DIRECTIONS FOR THIS TASK. What is the number of lines in the entries below that include the word "Hget"? Provide the number only.

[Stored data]

Ltac trace_step :=
  match goal with
  | |- traces _ (ret _) => apply traces_ret
  | |- traces _ (fail _) => apply traces_fail
  | |- traces _ (try _) => apply traces_try
  | |- traces _ (wrap _ _) => apply traces_wrap
  | |- traces _ (bind _ _) => apply traces_bind; [|intros ? _]
  | |- traces _ (logWarn _) => apply traces_logWarn
  | |- traces _ (warnIfError _) => apply traces_warnIfError; intros ?
  | |- traces _ (getService _ _) => apply traces_getService
  | |- traces _ (forRange _ _ _) => apply traces_forRange; intros ? ?
  | |- traces _ (let _ := _ in _) => cbv zeta
  | |- traces _ (match ?x with _ => _ end) => destruct x
  end.

(** X19: what a pass reads beside the resources it is given. The
    HTTPProxy adapter looks no service up (its trace holds warnings only);
    the IngressRoute adapter looks up no service but the load-balancer
    service of the source; the Kong TCPIngress adapter looks nothing up
    and logs no warning; the Ambassador Host adapter logs no warning and
    looks up only the services that the annotations of its Hosts name; the
    Gloo adapter looks up, among the services, only those of the namespace
    of the source that carry the name of a Proxy, and its only warning is
    that of a service type that is not supported. *)
Theorem adapters_lookups :
  (forall sc hps, traces isWarn (HTTPProxySource.Endpoints sc hps))
  /\ (forall sc rts,
         traces (fun ev =>
                   isWarn ev
                   \/ ev = GetService (IngressRouteSource.lbService_Namespace sc)
                             (IngressRouteSource.lbService_Name sc))
           (IngressRouteSource.Endpoints sc rts))
  /\ (forall sc tis, traces (fun _ => False)
                       (KongTCPIngressSource.Endpoints sc tis))
  /\ (forall sc hosts,
         traces (fun ev =>
                   exists host service namespace name,
                     host ∈ hosts
                     /\ AmbassadorHostSource.Annotations host
                          !! AmbassadorHostSource.ambHostAnnotation
                        = Some service
                     /\ parseAmbLoadBalancerService service
                        = Ok (namespace, name)
                     /\ ev = GetService namespace name)
           (AmbassadorHostSource.Endpoints sc hosts))
  /\ (forall gs proxies,
         traces (fun ev =>
                   (exists p, p ∈ proxies
                              /\ ev = GetService (GlooSource.namespace gs)
                                        (GlooSource.Name p))
                   \/ (exists namespace name,
                         ev = GetVirtualService namespace name)
                   \/ ev = Warn "Gloo: Proxy service type not supported")
           (GlooSource.Endpoints gs proxies)).
Proof.
  split; [|split; [|split; [|split]]].
  - intros sc hps.
    unfold HTTPProxySource.Endpoints, HTTPProxySource.Endpoints_body,
      HTTPProxySource.endpointsFromHTTPProxy,
      HTTPProxySource.endpointsFromTemplate.
    repeat trace_step; done.
  - intros sc rts.
    unfold IngressRouteSource.Endpoints, IngressRouteSource.Endpoints_body,
      IngressRouteSource.endpointsFromIngressRoute,
      IngressRouteSource.endpointsFromTemplate,
      IngressRouteSource.targetsFromContourLoadBalancer.
    repeat trace_step; first [by left|by right].
  - intros sc tis.
    unfold KongTCPIngressSource.Endpoints, KongTCPIngressSource.Endpoints_body,
      KongTCPIngressSource.endpointsFromTCPIngress.
    repeat trace_step.
  - intros sc hosts.
    unfold AmbassadorHostSource.Endpoints. trace_step; [|trace_step].
    apply traces_forRange. intros host Hhost.
    unfold AmbassadorHostSource.Endpoints_body.
    destruct (_ !! AmbassadorHostSource.ambHostAnnotation) as [service|] eqn:Hann;
      [|trace_step].
    apply traces_bind.
    + unfold AmbassadorHostSource.targetsFromAmbassadorLoadBalancer.
      apply traces_bind; [trace_step|].
      intros [namespace name] (c & t & Hparse).
      unfold try in Hparse.
      destruct (parseAmbLoadBalancerService service) as [lb|e] eqn:Hlb;
        [|done].
      injection Hparse as -> _.
      apply traces_bind; [|intros; repeat trace_step].
      apply traces_getService. by exists host, service, namespace, name.
    + intros targets _. unfold AmbassadorHostSource.endpointsFromHost.
      repeat trace_step.
  - intros gs proxies. unfold GlooSource.Endpoints.
    apply traces_forRange. intros p Hp.
    unfold GlooSource.Endpoints_body, GlooSource.proxyTargets,
      GlooSource.endpointsFromProxy, GlooSource.annotationsFromVirtualHost.
    repeat trace_step.
    + left. by exists p.
    + by right; right.
    + apply traces_annotationsFromSources. intros src _ _.
      right; left. by eexists _, _.
Qed.

(** ** Where the endpoints of a pass come from *)

Lemma sortTargets_elem (target : string) (ep : Endpoint) :
  target ∈ Targets (sortTargets ep) <-> target ∈ Targets ep.
Proof. simpl. by rewrite merge_sort_Permutation. Qed.

Lemma try_Ok {A} (r : result A) (c : Cluster) (a : A) (t : list event) :
  try r c = (Ok a, t) -> r = Ok a.
Proof. destruct r; [by intros [= ->]|done]. Qed.

Lemma getService_Ok (namespace name : string) (c : Cluster)
    (r : result Service) (t : list event) (svc : Service) :
  getService namespace name c = (Ok r, t) ->
  r = Ok svc ->
  Services c !! (namespace, name) = Some svc.
Proof.
  unfold getService. intros [= <- _].
  by destruct (Services c !! _); intros [= ->].
Qed.

(** X20: every endpoint of a pass of the Ambassador adapter comes from a
    Host that carries the service annotation: the reference parses, the
    service it names is found, the endpoint is named after the non-empty
    hostname of the spec of the Host, has the TTL of its annotations, and
    each of its targets is a non-empty IP or hostname of the load-balancer
    status of that service, whatever the type of the service and whatever
    other annotation the Host carries. *)
Theorem ambassador_endpoint_provenance
    (sc : AmbassadorHostSource.ambassadorHostSource)
    (hosts : list AmbassadorHostSource.Host) (c : Cluster)
    (eps : list Endpoint) (tr : list event) :
  AmbassadorHostSource.Endpoints sc hosts c = (Ok eps, tr) ->
  forall e, e ∈ eps ->
    exists host service lbNamespace lbName svc spec,
      host ∈ hosts
      /\ AmbassadorHostSource.Annotations host
           !! AmbassadorHostSource.ambHostAnnotation = Some service
      /\ parseAmbLoadBalancerService service = Ok (lbNamespace, lbName)
      /\ Services c !! (lbNamespace, lbName) = Some svc
      /\ AmbassadorHostSource.Spec host = Some spec
      /\ AmbassadorHostSource.Spec_Hostname spec <> ""
      /\ DNSName e
         = strings.TrimSuffix (AmbassadorHostSource.Spec_Hostname spec) "."
      /\ RecordTTL e
         = (getTTLFromAnnotations (AmbassadorHostSource.Annotations host)).1
      /\ forall target, target ∈ Targets e ->
           target <> ""
           /\ exists lb,
                lb ∈ Service_Status_LoadBalancer_Ingress svc
                /\ (target = IP lb \/ target = Hostname lb).
Proof.
  intros Hrun e He.
  apply sorted_pass_result in Hrun as (endpoints & Hrun & ->).
  apply list_elem_of_fmap in He as (e' & -> & He).
  destruct (forRange_elem_of _ _ _ _ _ _ _ Hrun He)
    as [?%elem_of_nil|(host & part & t & Hhost & Hbody & Hpart)]; [done|].
  unfold AmbassadorHostSource.Endpoints_body in Hbody.
  destruct (_ !! AmbassadorHostSource.ambHostAnnotation) as [service|] eqn:Hann;
    [|injection Hbody as <- _; by apply elem_of_nil in Hpart].
  apply bind_Ok in Hbody as (targets & t1 & t2 & Htargets & Hbody & _).
  apply bind_Ok in Hbody as (hostEndpoints & t3 & t4 & Hends & Hlast & _).
  case_decide; injection Hlast as <- _; [by apply elem_of_nil in Hpart|].
  unfold AmbassadorHostSource.targetsFromAmbassadorLoadBalancer in Htargets.
  apply bind_Ok in Htargets as ([lbNamespace lbName] & t5 & t6 & Hparse & Htargets & _).
  apply try_Ok in Hparse.
  apply bind_Ok in Htargets as (found & t7 & t8 & Hget & Htargets & _).
  apply bind_Ok in Htargets as (svc & t9 & t10 & Hfound & Htargets & _).
  apply try_Ok in Hfound. injection Htargets as <- _.
  pose proof (getService_Ok _ _ _ _ _ _ Hget Hfound) as Hsvc. simpl in Hsvc.
  unfold AmbassadorHostSource.endpointsFromHost in Hends.
  destruct (getTTLFromAnnotations _) as [ttl [err|]] eqn:Hannotated; [done|].
  destruct (AmbassadorHostSource.Spec host) as [spec|] eqn:Hspec;
    [|injection Hends as <- _; by apply elem_of_nil in Hpart].
  case_decide; injection Hends as <- _; [|by apply elem_of_nil in Hpart].
  apply endpointsForHostname_elem in Hpart as (Hname & Heq & _ & Httl & _).
  exists host, service, lbNamespace, lbName, svc, spec.
  rewrite Hannotated.
  repeat (split; [done|]).
  intros target Htarget. apply (proj1 (sortTargets_elem _ _)) in Htarget.
  rewrite Heq in Htarget. apply list_elem_of_filter in Htarget as [_ Htarget].
  by apply targetsFromIngress_elem.
Qed.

TASK SOLUTION. 2